● Task statement:
Which lines in the data below contain the word "match"? Pull each of them out.

BEGIN

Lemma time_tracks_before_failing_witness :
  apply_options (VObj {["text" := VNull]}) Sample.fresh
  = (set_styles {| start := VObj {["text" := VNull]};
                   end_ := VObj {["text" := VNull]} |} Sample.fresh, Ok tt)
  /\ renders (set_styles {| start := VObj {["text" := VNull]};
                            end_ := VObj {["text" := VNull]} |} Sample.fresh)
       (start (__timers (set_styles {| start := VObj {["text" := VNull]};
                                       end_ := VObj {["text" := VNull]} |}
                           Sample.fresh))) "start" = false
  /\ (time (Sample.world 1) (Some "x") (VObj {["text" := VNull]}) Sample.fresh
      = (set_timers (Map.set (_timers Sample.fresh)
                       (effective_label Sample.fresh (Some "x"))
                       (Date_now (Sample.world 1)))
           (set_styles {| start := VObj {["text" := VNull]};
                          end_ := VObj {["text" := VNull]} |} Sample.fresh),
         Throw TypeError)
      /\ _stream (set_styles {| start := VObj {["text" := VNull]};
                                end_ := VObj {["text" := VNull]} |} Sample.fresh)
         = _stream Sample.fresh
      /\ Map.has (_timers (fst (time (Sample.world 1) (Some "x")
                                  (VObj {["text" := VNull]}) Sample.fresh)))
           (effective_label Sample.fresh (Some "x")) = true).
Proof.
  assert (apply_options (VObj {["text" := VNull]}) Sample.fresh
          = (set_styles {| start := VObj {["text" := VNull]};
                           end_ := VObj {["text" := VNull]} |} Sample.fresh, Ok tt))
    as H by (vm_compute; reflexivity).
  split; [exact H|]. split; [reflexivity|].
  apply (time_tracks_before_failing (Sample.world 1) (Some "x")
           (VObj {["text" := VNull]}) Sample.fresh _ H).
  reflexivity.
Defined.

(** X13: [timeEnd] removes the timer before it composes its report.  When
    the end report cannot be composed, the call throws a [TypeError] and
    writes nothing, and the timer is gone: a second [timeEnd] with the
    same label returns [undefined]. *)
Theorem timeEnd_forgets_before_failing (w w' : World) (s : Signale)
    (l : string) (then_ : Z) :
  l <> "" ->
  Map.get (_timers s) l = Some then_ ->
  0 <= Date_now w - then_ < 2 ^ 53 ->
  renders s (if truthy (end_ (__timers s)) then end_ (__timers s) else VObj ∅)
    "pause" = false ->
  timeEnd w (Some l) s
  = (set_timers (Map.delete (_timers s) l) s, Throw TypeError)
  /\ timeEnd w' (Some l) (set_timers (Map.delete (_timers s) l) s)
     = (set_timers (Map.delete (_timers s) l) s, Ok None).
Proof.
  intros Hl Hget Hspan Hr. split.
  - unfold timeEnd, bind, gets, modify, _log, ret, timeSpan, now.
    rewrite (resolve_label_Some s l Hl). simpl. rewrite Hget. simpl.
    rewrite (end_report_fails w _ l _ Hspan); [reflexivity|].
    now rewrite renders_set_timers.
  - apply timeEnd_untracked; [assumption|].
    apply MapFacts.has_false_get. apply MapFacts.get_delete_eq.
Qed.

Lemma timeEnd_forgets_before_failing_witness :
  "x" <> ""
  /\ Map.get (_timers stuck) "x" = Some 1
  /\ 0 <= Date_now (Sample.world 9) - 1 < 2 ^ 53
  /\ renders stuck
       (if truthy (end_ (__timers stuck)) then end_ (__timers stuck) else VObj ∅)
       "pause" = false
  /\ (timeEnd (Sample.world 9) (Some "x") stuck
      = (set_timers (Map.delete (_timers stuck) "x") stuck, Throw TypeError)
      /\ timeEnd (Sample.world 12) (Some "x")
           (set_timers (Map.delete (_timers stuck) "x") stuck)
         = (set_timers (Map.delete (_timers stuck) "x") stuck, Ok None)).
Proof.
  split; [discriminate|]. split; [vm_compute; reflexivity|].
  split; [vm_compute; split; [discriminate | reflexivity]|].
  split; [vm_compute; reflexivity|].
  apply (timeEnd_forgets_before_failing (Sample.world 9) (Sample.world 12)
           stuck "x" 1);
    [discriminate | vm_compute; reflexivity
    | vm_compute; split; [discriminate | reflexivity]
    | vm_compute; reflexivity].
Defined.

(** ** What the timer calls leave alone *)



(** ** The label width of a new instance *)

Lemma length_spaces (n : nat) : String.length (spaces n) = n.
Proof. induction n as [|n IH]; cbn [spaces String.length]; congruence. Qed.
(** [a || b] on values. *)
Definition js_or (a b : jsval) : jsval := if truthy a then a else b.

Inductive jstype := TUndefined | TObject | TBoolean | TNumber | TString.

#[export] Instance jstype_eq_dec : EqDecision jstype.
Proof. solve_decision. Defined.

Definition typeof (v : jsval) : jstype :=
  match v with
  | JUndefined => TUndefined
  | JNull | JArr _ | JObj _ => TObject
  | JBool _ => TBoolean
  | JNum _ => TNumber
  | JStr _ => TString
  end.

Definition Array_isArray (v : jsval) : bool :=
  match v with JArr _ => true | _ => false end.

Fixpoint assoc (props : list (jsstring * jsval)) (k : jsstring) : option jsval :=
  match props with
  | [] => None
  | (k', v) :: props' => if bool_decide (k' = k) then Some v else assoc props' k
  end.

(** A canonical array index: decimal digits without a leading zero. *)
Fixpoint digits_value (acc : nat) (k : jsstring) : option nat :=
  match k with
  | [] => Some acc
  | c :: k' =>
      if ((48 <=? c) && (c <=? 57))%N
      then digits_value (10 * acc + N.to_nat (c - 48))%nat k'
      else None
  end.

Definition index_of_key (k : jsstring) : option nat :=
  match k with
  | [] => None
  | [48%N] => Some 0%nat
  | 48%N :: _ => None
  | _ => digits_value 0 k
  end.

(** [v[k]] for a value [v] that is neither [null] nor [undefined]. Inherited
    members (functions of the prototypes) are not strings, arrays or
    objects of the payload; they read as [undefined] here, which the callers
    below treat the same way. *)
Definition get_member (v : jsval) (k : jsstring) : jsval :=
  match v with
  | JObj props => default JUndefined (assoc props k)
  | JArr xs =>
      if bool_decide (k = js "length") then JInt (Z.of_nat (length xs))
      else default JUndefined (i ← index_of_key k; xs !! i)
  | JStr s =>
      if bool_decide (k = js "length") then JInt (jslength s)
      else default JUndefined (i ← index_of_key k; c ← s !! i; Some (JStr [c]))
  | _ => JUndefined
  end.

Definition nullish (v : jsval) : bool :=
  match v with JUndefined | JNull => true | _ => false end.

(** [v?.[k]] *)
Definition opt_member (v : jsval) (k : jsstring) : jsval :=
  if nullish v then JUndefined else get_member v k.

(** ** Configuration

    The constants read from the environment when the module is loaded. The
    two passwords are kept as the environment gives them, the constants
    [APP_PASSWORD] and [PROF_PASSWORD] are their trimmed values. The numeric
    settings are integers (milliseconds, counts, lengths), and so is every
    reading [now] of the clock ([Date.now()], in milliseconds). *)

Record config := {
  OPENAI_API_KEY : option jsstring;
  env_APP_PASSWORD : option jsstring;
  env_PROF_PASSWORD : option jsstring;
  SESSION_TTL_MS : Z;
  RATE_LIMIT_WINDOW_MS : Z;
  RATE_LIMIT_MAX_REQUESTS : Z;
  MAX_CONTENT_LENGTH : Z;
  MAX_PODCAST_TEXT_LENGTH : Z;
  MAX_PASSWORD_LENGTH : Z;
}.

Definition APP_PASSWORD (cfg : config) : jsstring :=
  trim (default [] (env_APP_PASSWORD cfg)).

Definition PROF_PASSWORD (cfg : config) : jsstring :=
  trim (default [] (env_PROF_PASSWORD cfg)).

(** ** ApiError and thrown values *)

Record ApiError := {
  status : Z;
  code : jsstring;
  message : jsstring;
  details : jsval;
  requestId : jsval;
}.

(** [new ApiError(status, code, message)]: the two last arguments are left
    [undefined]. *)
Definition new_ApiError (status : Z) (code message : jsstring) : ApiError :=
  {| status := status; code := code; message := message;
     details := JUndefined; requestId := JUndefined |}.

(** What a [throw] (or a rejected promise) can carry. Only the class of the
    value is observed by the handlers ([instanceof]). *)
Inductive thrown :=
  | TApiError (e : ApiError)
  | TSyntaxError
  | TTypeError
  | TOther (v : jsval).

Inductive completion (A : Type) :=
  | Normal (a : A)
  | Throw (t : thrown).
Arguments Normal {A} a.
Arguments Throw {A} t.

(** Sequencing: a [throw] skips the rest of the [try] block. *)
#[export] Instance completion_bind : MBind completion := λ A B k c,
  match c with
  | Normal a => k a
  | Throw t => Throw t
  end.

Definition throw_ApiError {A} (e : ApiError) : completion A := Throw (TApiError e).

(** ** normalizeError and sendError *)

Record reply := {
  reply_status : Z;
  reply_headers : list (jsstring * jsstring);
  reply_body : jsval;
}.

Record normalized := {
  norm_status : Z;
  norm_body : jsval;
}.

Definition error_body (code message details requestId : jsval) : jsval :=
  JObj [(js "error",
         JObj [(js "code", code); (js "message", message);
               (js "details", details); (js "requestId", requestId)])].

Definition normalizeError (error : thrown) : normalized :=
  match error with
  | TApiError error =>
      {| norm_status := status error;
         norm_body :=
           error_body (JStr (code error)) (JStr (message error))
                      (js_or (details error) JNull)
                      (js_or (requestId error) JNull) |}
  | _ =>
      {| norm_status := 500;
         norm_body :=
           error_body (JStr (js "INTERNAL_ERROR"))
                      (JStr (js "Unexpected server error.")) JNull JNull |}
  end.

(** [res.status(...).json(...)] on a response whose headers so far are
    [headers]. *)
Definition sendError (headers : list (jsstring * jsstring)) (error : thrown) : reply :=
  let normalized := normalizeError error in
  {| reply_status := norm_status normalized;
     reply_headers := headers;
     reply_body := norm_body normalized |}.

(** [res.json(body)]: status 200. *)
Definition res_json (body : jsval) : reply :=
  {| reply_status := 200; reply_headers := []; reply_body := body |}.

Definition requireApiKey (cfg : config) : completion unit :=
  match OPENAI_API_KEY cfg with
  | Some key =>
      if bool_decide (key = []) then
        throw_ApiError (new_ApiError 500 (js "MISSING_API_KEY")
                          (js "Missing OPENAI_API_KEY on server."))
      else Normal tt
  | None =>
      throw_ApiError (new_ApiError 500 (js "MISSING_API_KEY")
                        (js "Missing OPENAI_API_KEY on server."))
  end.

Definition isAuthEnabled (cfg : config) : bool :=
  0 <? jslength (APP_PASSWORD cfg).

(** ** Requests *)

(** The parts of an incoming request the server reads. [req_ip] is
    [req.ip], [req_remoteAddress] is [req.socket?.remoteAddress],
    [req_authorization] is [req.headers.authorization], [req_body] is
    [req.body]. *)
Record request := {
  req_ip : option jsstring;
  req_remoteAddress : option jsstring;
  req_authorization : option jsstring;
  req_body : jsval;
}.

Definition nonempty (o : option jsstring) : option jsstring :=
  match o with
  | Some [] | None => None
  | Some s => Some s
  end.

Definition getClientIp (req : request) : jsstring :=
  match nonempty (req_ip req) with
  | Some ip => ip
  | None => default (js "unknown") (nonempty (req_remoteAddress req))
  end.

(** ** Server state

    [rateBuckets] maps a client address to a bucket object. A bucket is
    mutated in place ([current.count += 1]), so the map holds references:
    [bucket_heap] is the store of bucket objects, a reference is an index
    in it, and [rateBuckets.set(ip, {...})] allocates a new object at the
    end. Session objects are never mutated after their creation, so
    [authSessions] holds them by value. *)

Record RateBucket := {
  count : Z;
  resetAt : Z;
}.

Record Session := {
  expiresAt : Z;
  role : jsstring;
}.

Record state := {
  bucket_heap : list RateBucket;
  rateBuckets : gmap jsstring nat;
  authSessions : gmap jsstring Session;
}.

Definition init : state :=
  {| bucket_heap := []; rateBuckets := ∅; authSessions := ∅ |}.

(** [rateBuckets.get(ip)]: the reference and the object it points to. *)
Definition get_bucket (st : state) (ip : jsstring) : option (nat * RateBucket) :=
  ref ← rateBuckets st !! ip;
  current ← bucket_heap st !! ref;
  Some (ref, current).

END

● Answer for the task:
  match v with
  match v with JArr _ => true | _ => false end.
  match props with
  match k with
  match k with
  match v with
  match v with JUndefined | JNull => true | _ => false end.
  match c with
  match error with
  match OPENAI_API_KEY cfg with
  match o with
  match nonempty (req_ip req) with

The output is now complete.